Miconazole inhibits receptor activator of nuclear factor-κB ligand-mediated osteoclast formation and function

Osteoclasts are responsible for bone erosion in diseases as diverse as osteoporosis, periodontitis, and rheumatoid arthritis. Antifungal products have received recent attention as potential therapeutic and preventative drugs in human disease. Since little is known about the action of miconazole, an antifungal imidazole, on bone metabolism, we investigated the effects of miconazole on osteoclast formation using mouse bone marrow macrophages (BMMs). Miconazole inhibited RANKL-induced osteoclast formation in a dose-dependent manner without cytotoxicity. Furthermore, miconazole inhibited the bone resorptive activity of osteoclasts. Miconazole suppressed RANKL-induced expression of c-Fos and NFATc1, two essential transcription factors for osteoclast differentiation.

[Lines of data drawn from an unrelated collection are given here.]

(* ===== verification/Credentials.v ===== *)
(** * Credentials ([src/_credentials.h])

    The header defines, for the activation mode and the network provider
    selected by the build ([USE_ABP] or [USE_OTAA]; one of four
    [USE_*_AU915*] providers), the session keys and address (ABP) or the
    EUIs and application key (OTAA), and the three callbacks LMIC calls
    to fetch the OTAA credentials.  The build selection is a record
    [Build]; [configured_build] is the one [_configurations.h] makes.
    The callbacks copy into LMIC's buffer: [memcpy_P(buf, X, n)] writes
    the first [n] bytes of [buf], and overflows (undefined behaviour,
    [None]) when the buffer is shorter. *)

From Stdlib Require Import ZArith List Lia.
From stdpp Require Import base list numbers.
From S2P Require Import Prelude.
Open Scope Z_scope.

Module Credentials.

Inductive Provider :=
  | CHIRPSTACK_AU915
  | CHIRPSTACK_AU915LA
  | EVERYNET_AU915LA
  | THETHINGSNETWORK_AU915.

#[export] Instance Provider_eq_dec : EqDecision Provider.
Proof. solve_decision. Qed.

Inductive Activation := USE_ABP | USE_OTAA.

Record Build := { activation : Activation; provider : Provider }.

(** [#define USE_OTAA] and [#define USE_CHIRPSTACK_AU915]. *)
Definition configured_build : Build := {| activation := USE_OTAA; provider := CHIRPSTACK_AU915 |}.

(** ** ABP: [APPSKEY], [NWKSKEY], [DEVADDR] *)
Definition APPSKEY (p : Provider) : list Z :=
  match p with
  | CHIRPSTACK_AU915 => [0x59; 0xBF; 0xC6; 0x89; 0x82; 0x4B; 0xDA; 0x7D; 0x0E; 0xF4; 0xA5; 0x1E; 0x56; 0xCF; 0xC2; 0xAF]
  | CHIRPSTACK_AU915LA => [0x59; 0xBF; 0xC6; 0x89; 0x82; 0x4B; 0xDA; 0x7D; 0x0E; 0xF4; 0xA5; 0x1E; 0x56; 0xCF; 0xC2; 0xAF]
  | EVERYNET_AU915LA => replicate 16 0x00
  | THETHINGSNETWORK_AU915 => [0xA5; 0x9B; 0x56; 0x5E; 0xD0; 0xC7; 0x08; 0xCC; 0x2B; 0xF2; 0x7D; 0x8B; 0x71; 0x40; 0xED; 0x90]
  end.

Definition NWKSKEY (p : Provider) : list Z :=
  match p with
  | CHIRPSTACK_AU915 => [0xA9; 0x55; 0x39; 0x0E; 0x48; 0x6A; 0x6F; 0xE4; 0xA2; 0x57; 0x5A; 0xE8; 0x7C; 0xCD; 0xF2; 0x99]
  | CHIRPSTACK_AU915LA => [0xA9; 0x55; 0x39; 0x0E; 0x48; 0x6A; 0x6F; 0xE4; 0xA2; 0x57; 0x5A; 0xE8; 0x7C; 0xCD; 0xF2; 0x99]
  | EVERYNET_AU915LA => replicate 16 0x00
  | THETHINGSNETWORK_AU915 => [0xF3; 0x58; 0xB7; 0x4F; 0x36; 0x03; 0x03; 0x6B; 0x46; 0x3E; 0xC4; 0x86; 0xDB; 0xB2; 0x29; 0x55]
  end.

Definition DEVADDR (p : Provider) : Z :=
  match p with
  | CHIRPSTACK_AU915 => 0x23c4e71c
  | CHIRPSTACK_AU915LA => 0x23c4e71c
  | EVERYNET_AU915LA => 0x00000000
  | THETHINGSNETWORK_AU915 => 0x26031738
  end.

(** ** OTAA: [APPEUI], [DEVEUI], [APPKEY] *)
Definition APPEUI (p : Provider) : list Z :=
  match p with
  | CHIRPSTACK_AU915 => replicate 8 0x00
  | CHIRPSTACK_AU915LA => replicate 8 0x00
  | EVERYNET_AU915LA => replicate 8 0x00
  | THETHINGSNETWORK_AU915 => [0x01; 0x17; 0x03; 0xD0; 0x7E; 0xD5; 0xB3; 0x70]
  end.

Definition DEVEUI (p : Provider) : list Z :=
  match p with
  | CHIRPSTACK_AU915 => [0xde; 0x63; 0x1e; 0xa3; 0xe5; 0xf5; 0x8d; 0xf3]
  | CHIRPSTACK_AU915LA => [0xde; 0x63; 0x1e; 0xa3; 0xe5; 0xf5; 0x8d; 0xf3]
  | EVERYNET_AU915LA => replicate 8 0x00
  | THETHINGSNETWORK_AU915 => [0xF0; 0xE4; 0xBD; 0x0F; 0xEF; 0x5B; 0x27; 0x00]
  end.

Definition APPKEY (p : Provider) : list Z :=
  match p with
  | CHIRPSTACK_AU915 => [0x6f; 0xc5; 0x7c; 0x4c; 0xda; 0x46; 0xdd; 0xc5; 0x02; 0xbc; 0xb7; 0x85; 0x5e; 0x4e; 0x94; 0xae]
  | CHIRPSTACK_AU915LA => [0x6f; 0xc5; 0x7c; 0x4c; 0xda; 0x46; 0xdd; 0xc5; 0x02; 0xbc; 0xb7; 0x85; 0x5e; 0x4e; 0x94; 0xae]
  | EVERYNET_AU915LA => replicate 16 0x00
  | THETHINGSNETWORK_AU915 => [0x70; 0xDC; 0xA9; 0x80; 0x78; 0x37; 0x4C; 0x51; 0x63; 0x3E; 0x4D; 0x73; 0x16; 0xA6; 0xB3; 0xB1]
  end.

(** [memcpy_P(buf, src, n)]. *)
Definition memcpy_P (buf src : list Z) (n : nat) : option (list Z) :=
  if decide (n <= length buf)%nat then Some (take n src ++ drop n buf) else None.

(** The callbacks under [USE_ABP]: [void os_getArtEui(u1_t *buf) {}]
    and the like, which leave LMIC's buffer as it is. *)
Definition os_getArtEui_abp (buf : list Z) : option (list Z) := Some buf.
Definition os_getDevEui_abp (buf : list Z) : option (list Z) := Some buf.
Definition os_getDevKey_abp (buf : list Z) : option (list Z) := Some buf.

(** The callbacks under [USE_OTAA]: a copy from program memory. *)
Definition os_getArtEui_otaa (p : Provider) (buf : list Z) : option (list Z) :=
  memcpy_P buf (APPEUI p) 8.
Definition os_getDevEui_otaa (p : Provider) (buf : list Z) : option (list Z) :=
  memcpy_P buf (DEVEUI p) 8.
Definition os_getDevKey_otaa (p : Provider) (buf : list Z) : option (list Z) :=
  memcpy_P buf (APPKEY p) 16.

(** The definition the build compiles: [#ifdef USE_ABP] or [#ifdef USE_OTAA]. *)
Definition os_getArtEui (b : Build) (buf : list Z) : option (list Z) :=
  match activation b with
  | USE_ABP => os_getArtEui_abp buf
  | USE_OTAA => os_getArtEui_otaa (provider b) buf
  end.

Definition os_getDevEui (b : Build) (buf : list Z) : option (list Z) :=
  match activation b with
  | USE_ABP => os_getDevEui_abp buf
  | USE_OTAA => os_getDevEui_otaa (provider b) buf
  end.

Definition os_getDevKey (b : Build) (buf : list Z) : option (list Z) :=
  match activation b with
  | USE_ABP => os_getDevKey_abp buf
  | USE_OTAA => os_getDevKey_otaa (provider b) buf
  end.

(** ** Theorems *)

Lemma credential_lengths p :
  length (APPSKEY p) = 16%nat /\ length (NWKSKEY p) = 16%nat /\ length (APPKEY p) = 16%nat
  /\ length (APPEUI p) = 8%nat /\ length (DEVEUI p) = 8%nat.
Proof. destruct p; repeat split. Qed.

(** C25: the LMIC callbacks.  Under OTAA, given LMIC's 8-byte EUI buffers
    and 16-byte key buffer, [os_getArtEui], [os_getDevEui] and
    [os_getDevKey] overwrite exactly their first 8 (resp. 16) bytes with
    the selected provider's [APPEUI], [DEVEUI] and [APPKEY]; under ABP
    they leave the buffers untouched. *)
Theorem os_get_callbacks b ebuf kbuf :
  (8 <= length ebuf)%nat -> (16 <= length kbuf)%nat ->
  os_getArtEui b ebuf = Some (if activation b is USE_OTAA then APPEUI (provider b) ++ drop 8 ebuf else ebuf)
  /\ os_getDevEui b ebuf = Some (if activation b is USE_OTAA then DEVEUI (provider b) ++ drop 8 ebuf else ebuf)
  /\ os_getDevKey b kbuf = Some (if activation b is USE_OTAA then APPKEY (provider b) ++ drop 16 kbuf else kbuf).
Proof.
  intros He Hk. destruct (credential_lengths (provider b)) as (_ & _ & Hak & Hae & Hde).
  unfold os_getArtEui, os_getDevEui, os_getDevKey, os_getArtEui_otaa, os_getDevEui_otaa,
    os_getDevKey_otaa, memcpy_P.
  destruct (activation b); [done|].
  rewrite !decide_True by lia. rewrite !take_ge by lia. done.
Qed.

Lemma os_get_callbacks_witness :
  os_getArtEui configured_build (replicate 8 0) = Some (APPEUI CHIRPSTACK_AU915)
  /\ os_getDevEui configured_build (replicate 8 0) = Some (DEVEUI CHIRPSTACK_AU915)
  /\ os_getDevKey configured_build (replicate 16 0) = Some (APPKEY CHIRPSTACK_AU915).
Proof.
  pose proof (os_get_callbacks configured_build (replicate 8 0) (replicate 16 0)) as H.
  rewrite !length_replicate in H. apply H; lia.
Defined.

End Credentials.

Miconazole seemed to inhibit osteoclast formation MAPK pathways as well as Blimp1 through MafB expression. Miconazole also inhibited RANKL-induced expression of the pro-inflammatory cytokines, COX-2 and iNOS. In accordance with the in vitro study, miconazole reduced lipopolysaccharide-induced osteoclast formation in vivo. Therefore, miconazole exerted an inhibitory effect on osteoclast formation in vitro and in vivo. It could be useful for the treatment of bone diseases associated with excessive bone resorption.